◆ **Work task**: The data below holds a line containing "Section Decode." and a line containing "snd <$> List.find"; please quote exactly those two lines and every line between them, and nothing else.

(Stored data)
[Start of Attachment]
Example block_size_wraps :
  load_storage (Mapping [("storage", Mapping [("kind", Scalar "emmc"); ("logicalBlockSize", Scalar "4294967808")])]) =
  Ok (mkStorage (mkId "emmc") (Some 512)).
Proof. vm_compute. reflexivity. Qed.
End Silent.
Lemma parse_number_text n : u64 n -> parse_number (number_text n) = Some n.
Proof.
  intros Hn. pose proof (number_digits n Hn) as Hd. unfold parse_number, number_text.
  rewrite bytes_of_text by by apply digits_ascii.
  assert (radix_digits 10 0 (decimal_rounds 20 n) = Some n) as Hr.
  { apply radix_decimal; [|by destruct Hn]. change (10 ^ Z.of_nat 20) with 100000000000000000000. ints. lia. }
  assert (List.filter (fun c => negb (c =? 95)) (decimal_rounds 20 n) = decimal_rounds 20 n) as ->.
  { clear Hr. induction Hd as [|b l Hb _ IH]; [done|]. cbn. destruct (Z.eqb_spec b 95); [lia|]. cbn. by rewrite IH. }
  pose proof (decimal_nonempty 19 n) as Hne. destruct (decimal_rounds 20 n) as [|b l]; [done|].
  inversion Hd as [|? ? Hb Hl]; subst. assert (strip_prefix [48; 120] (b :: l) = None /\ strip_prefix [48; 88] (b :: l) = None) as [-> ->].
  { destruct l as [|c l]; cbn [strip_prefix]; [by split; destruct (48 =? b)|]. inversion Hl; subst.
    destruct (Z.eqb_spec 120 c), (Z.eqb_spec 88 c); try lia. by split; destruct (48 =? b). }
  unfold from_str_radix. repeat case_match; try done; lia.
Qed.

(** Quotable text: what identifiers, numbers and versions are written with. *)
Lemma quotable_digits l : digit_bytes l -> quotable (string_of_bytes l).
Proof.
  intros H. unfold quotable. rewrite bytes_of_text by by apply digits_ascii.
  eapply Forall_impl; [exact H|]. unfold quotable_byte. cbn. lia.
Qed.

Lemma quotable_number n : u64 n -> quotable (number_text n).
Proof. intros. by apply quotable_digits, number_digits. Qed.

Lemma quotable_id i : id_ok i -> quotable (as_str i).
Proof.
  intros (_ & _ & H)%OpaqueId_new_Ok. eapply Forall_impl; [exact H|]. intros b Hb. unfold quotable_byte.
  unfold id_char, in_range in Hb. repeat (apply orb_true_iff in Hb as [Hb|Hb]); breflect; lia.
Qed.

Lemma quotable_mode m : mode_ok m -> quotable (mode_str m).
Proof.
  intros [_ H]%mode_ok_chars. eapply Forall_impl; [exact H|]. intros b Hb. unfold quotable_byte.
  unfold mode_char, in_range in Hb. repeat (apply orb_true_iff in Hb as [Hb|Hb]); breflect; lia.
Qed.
[End of Attachment]
[Start of Attachment]
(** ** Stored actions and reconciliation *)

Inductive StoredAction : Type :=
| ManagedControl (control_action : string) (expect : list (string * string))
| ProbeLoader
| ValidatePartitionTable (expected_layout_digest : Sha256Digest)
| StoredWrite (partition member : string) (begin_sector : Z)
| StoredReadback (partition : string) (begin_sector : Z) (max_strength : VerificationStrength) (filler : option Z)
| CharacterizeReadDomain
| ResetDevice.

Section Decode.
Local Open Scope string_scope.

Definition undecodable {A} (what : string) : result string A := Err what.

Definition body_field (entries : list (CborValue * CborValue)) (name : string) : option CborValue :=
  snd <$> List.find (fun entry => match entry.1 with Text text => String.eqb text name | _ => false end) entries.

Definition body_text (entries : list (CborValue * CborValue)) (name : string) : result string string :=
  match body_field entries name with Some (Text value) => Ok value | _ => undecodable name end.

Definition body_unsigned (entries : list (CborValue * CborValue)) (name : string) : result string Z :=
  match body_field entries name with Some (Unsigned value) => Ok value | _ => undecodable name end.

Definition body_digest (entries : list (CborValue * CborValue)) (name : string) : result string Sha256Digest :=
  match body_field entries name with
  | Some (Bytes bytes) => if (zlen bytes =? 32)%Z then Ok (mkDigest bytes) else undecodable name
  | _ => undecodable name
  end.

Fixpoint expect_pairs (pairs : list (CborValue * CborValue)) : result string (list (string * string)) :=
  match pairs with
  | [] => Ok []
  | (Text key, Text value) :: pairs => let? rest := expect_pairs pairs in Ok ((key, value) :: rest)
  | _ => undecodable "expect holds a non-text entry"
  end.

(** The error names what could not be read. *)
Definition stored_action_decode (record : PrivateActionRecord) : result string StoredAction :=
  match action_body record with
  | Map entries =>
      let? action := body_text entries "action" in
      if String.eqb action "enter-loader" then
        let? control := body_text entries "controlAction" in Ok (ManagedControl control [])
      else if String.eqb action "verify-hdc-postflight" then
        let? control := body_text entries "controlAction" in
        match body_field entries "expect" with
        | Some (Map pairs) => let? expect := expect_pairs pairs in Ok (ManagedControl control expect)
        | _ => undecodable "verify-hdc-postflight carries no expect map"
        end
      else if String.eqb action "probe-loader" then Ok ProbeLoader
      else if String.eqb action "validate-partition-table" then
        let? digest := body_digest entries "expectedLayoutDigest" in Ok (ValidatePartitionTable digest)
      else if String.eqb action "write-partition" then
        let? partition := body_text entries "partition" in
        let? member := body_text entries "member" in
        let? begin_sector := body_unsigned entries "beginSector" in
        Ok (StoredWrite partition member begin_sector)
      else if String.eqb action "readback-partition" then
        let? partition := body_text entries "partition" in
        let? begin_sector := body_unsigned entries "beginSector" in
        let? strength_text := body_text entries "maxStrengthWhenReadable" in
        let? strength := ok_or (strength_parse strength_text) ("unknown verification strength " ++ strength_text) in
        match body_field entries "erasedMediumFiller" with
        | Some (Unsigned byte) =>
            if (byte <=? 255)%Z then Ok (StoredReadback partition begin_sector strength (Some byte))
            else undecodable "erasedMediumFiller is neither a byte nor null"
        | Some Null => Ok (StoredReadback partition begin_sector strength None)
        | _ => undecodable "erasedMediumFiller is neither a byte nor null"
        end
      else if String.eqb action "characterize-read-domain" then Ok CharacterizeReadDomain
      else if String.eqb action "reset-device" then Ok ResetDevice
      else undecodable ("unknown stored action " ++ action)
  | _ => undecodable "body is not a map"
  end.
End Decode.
[End of Attachment]
◆ **Expected answer**:
Section Decode.
Local Open Scope string_scope.

Definition undecodable {A} (what : string) : result string A := Err what.

Definition body_field (entries : list (CborValue * CborValue)) (name : string) : option CborValue :=
  snd <$> List.find (fun entry => match entry.1 with Text text => String.eqb text name | _ => false end) entries.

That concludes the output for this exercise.